Martha Medeiros
Eu achava que detinha algum conhecimento, ao menos o
suficiente para conseguir atravessar os dias identificando o terreno onde
pisava. Lembro inclusive de ter sido uma criança com ares de veterana,
topetuda, mas o tempo passou, a roda girou, e hoje, à medida que os dias se
sucedem, mais amadora me sinto. Em algum momento dei uma cochilada e esse breve
instante de distração foi suficiente para o mundo fazer um looping e me
desalojar. Acordei agorinha e estou me desconhecendo. Não me transformei numa
barata, e sim numa moscona — cada um com sua metamorfose. O fato é que não sei
de mais nada. Estou nauseada, boiando nesse mar de opiniões contundentes. Quero
voltar a pisar em terra firme, mas para isso preciso que alguém me resgate.
Tem alguém aí?
Tem alguém aí que ainda duvide de alguma coisa? Dúvida é a
ausência de certeza. Não costumava ser pecado mortal ter dúvida, tínhamos
várias e de certa forma era um estado de alerta positivo, nos conduzia à
investigação, ao aprofundamento dos fatos e de nós mesmos. Só que para
esclarecer as dúvidas era preciso paciência.
Tem alguém aí com paciência? Paciência é a virtude de saber
esperar e de ser perseverante. Esperar. Lembra esperar? É, faz tempo. Coisa que
não há mais. Não há mais tempo para pensar antes de responder, pensar antes de
agir, pensar antes de acusar, pensar antes de ofender. Ninguém dedica nem dois
minutos a fim de se portar com civilidade, nem meio minuto para escolher entre
o sim e o não. Hesitou, perdeu. Azar o seu.
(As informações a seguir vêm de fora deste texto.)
Lemma spaced_pass f c :
  (∀ r, on_boundaries text1 text2 r → start1 r ≤ end1 r → start2 r ≤ end2 r →
     runs (f r) (refined (spaced_gap b1 b2) kept r)) →
  script (same_byte b1 b2) 0 0 (Changes.changed c) (byte_len text1) (byte_len text2) →
  Forall (on_boundaries text1 text2) (Changes.changed c) →
  runs (changes ← mapM f (Changes.changed c);
        Some (Changes.new (omap id changes) (byte_len text1) (byte_len text2)))
    (λ c', gap_script (spaced_gap b1 b2) 0 0 (Changes.changed c') (byte_len text1) (byte_len text2) ∧
           Forall kept (Changes.changed c')).
Proof.
  intros Hf Hs%script_gap_script Hb.
  eapply runs_bind; [eapply (gap_script_refine _ (spaced_gap_app b1 b2) _ kept); [exact Hf| |exact Hb]|].
  - eapply gap_script_mono, Hs. intros *. apply gap_spaced.
  - intros os (?&?). done.
Qed.

Lemma match_adjustment_whitespaces_spec policy c :
  script (same_byte b1 b2) 0 0 (Changes.changed c) (byte_len text1) (byte_len text2) →
  Forall (on_boundaries text1 text2) (Changes.changed c) →
  runs (match_adjustment_whitespaces text1 text2 c policy) (byte_script policy).
Proof.
  intros Hs Hb. destruct policy; simpl.
  - eapply runs_mono; [by apply default_correction_spec|]. intros c' ((_&_&?)&?).
    split; [by apply script_gap_script|done].
  - eapply runs_bind; [by apply default_correction_spec|]. intros c' ((_&_&Hs')&Hk). cbn beta.
    apply spaced_pass; [apply trim_spaces_range_spec|done|].
    eapply Forall_impl; [exact Hk|]. by intros x [? _].
  - apply spaced_pass; [apply ignore_spaces_range_spec|done|done].
Qed.
End corrections.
Tem alguém aí com compaixão?
Compaixão é o sentimento de identificação com quem sofre ou
passa por dificuldades. Muito nobre, mas para que serviria compaixão, alguém
saberia dizer? Temperar saladas, evitar rugas, ganhar dinheiro? Antigamente
servia para temperar amizades, evitar conflitos, ganhar paz de espírito. Pouco
lucrativo, entendo.
Tem alguém aí não querendo ganhar nada com isso?
Agride-se. Persegue-se. Humilha-se. Debocha-se. Patrulha-se.
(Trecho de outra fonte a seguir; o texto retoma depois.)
Lemma squash_group_spec ls os g : group_ok ls os g → runs (squash_group g) (squashed ls os).
Proof.
  destruct g as [|f g]; [done|]. intros ((Hl1&Hl2&Ho1&Ho2)&Hf&Hg&(Hl3&Hl4&Ho3&Ho4)).
  destruct g as [|f' g].
  { simpl in *. split_and!; [| |done]; [destruct (lines f), ls|destruct (offsets f), os]; simpl in *; congruence. }
  pose proof (linked_ordered f (f' :: g) Hf Hg) as (?&?&?&?).
  unfold squash_group. cbn [head mbind option_bind]. rewrite last_list_last. cbn [mbind option_bind].
  cbn [for_each].
  eapply runs_bind.
  - eapply runs_bind; [apply (squash_one_spec f f []); [done|done|done|]|].
    + split; [apply policy_gap_refl|constructor].
    + intros acc Hacc. cbn beta. pose proof Hf as (_&[? ?]&_).
      apply (squash_ones_spec f f (f' :: g)); done.
  - intros acc [Hs Hb]. cbn beta.
    rewrite range_new_some by done. cbn [mbind option_bind].
    rewrite range_new_some by done. cbn [mbind option_bind].
    eapply runs_mono; [by apply with_inner_spec|]. intros s (Hls&Hos&He).
    assert (mkRange (start1 (lines f)) (end1 (lines (List.last (f' :: g) f)))
              (start2 (lines f)) (end2 (lines (List.last (f' :: g) f))) = ls) as Els
      by (destruct ls; simpl in *; congruence).
    assert (mkRange (start1 (offsets f)) (end1 (offsets (List.last (f' :: g) f)))
              (start2 (offsets f)) (end2 (offsets (List.last (f' :: g) f))) = os) as Eos
      by (destruct os; simpl in *; congruence).
    split_and!; [congruence..|]. unfold fragment_ok. rewrite Hls, Hos, He. by split_and!.
Qed.

(** ** [squash] *)

(** Pushing the rest of a group onto the open group. *)
Lemma squash_linked res f g before :
  linked f g →
  for_each g squash_step (res, before ++ [f]) = Some (res, before ++ f :: g).
Proof.
  revert f before. induction g as [|f' g IH]; intros f before; [done|].
  intros (Ht&_&Hg). cbn [for_each squash_step]. rewrite last_snoc.
  rewrite (proj2 (is_adjoining_touches f f') Ht). cbn [negb mbind option_bind].
  rewrite (IH f' (before ++ [f]) Hg). by rewrite <- app_assoc.
Qed.

Lemma squash_step_apart res f g f' :
  ¬ touches (List.last g f) f' →
  squash_step f' (res, f :: g) = s ← squash_group (f :: g); Some (res ++ [s], [f']).
Proof.
  intros Ht. unfold squash_step. rewrite last_list_last.
  destruct (is_adjoining (List.last g f) f') eqn:He; [|done].
  by apply is_adjoining_touches in He.
Qed.

(** The groups cover the ranges, and consecutive groups do not touch. *)
Fixpoint groups_ok (rs : list (Range * Range)) (gs : list (list LineFragment)) : Prop :=
  match rs, gs with
  | [], [] => True
  | (ls, os) :: rs, g :: gs => group_ok ls os g ∧
      match rs with [] => True | (ls', _) :: _ => end1 ls < start1 ls' end ∧ groups_ok rs gs
  | _, _ => False
  end.

Lemma squash_loop_spec rs gs ls os f g res :
  groups_ok ((ls, os) :: rs) ((f :: g) :: gs) →
  runs (for_each (mjoin gs) squash_step (res, f :: g)) (λ '(out, group),
    ∃ init ls' os' fs, (ls, os) :: rs = init ++ [(ls', os')] ∧ out = res ++ fs ∧
      group_ok ls' os' group ∧ Forall2 (λ '(ls, os), squashed ls os) init fs).
Proof.
  revert rs ls os f g res. induction gs as [|g' gs IH]; intros rs ls os f g res (Hg&Hsep&Hgs).
  - destruct rs as [|[ls' os'] rs]; [|done]. exists [], ls, os, []. by rewrite app_nil_r.
  - destruct rs as [|[ls' os'] rs]; [done|]. pose proof Hgs as (Hg'&_&_).
    destruct g' as [|f' g']; [done|]. cbn [mjoin list_join]. rewrite <- app_comm_cons.
    cbn [for_each]. rewrite squash_step_apart.
    2: { intros (Ht&_). simpl in Ht. destruct Hg as (_&_&_&(He&_)), Hg' as ((Hs&_)&_). lia. }
    eapply runs_bind.
    { eapply runs_bind; [by apply squash_group_spec|]. intros s Hs.
      instantiate (1 := λ st, st.2 = [f'] ∧ ∃ s, squashed ls os s ∧ st.1 = res ++ [s]).
      simpl. eauto. }
    intros [out group] [[= ->] (s&Hs&[= ->])]. cbn beta. rewrite for_each_app.
    destruct Hg' as (_&_&Hlinked&_).
    pose proof (squash_linked (res ++ [s]) f' g' [] Hlinked) as Hl. cbn [app] in Hl. rewrite Hl.
    cbn [mbind option_bind].
    eapply runs_mono; [by apply IH|]. intros [out group] (init&lz&oz&fs&Heq&->&?&?).
    exists ((ls, os) :: init), lz, oz, (s :: fs). rewrite Heq, <- app_assoc. split_and!; try done.
    by constructor.
Qed.

Lemma squash_spec rs gs :
  groups_ok rs gs →
  runs (squash (mjoin gs)) (λ fs, Forall2 (λ '(ls, os), squashed ls os) rs fs).
Proof.
  destruct rs as [|[ls os] rs], gs as [|[|f g] gs]; try done;
    [by constructor|by intros [[] _]|].
  intros Hgs. pose proof Hgs as ((_&_&Hlinked&_)&_). unfold squash. cbn [mjoin list_join].
  rewrite <- app_comm_cons. cbn [for_each squash_step last mbind option_bind].
  rewrite for_each_app, (squash_linked [] f g []) by done. cbn [mbind option_bind app].
  eapply runs_bind; [by eapply squash_loop_spec|].
  intros [out group] (init&ls'&os'&fs&->&->&Hg&Hfs). cbn beta iota.
  destruct group as [|f' group]; [done|]. cbn [length bool_decide decide_rel].
  eapply runs_bind; [by apply squash_group_spec|]. intros s Hs. simpl.
  apply Forall2_app; [done|]. constructor; [done|constructor].
Qed.
End squash.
Quanto mais se pega no pé, mais se ganha em estatura. Se eu flagro o outro no
erro, ponto pra mim. Deixo claro que o bom sou eu. Que o certo sou eu. É a
forma mais rápida de se autoelogiar sem dar muito na vista.
O que tenho visto? Muita gente eloquente, inteligente,
posicionada, articulada, bem-resolvida, politizada e não aceitando vacilações:
julgamento sumário para quem não estiver do meu lado. Em outra encarnação, devo
ter tido carteirinha desse clube, mas como eu dizia no início do texto, dormi
no ponto, não paguei todas as mensalidades, mosqueei.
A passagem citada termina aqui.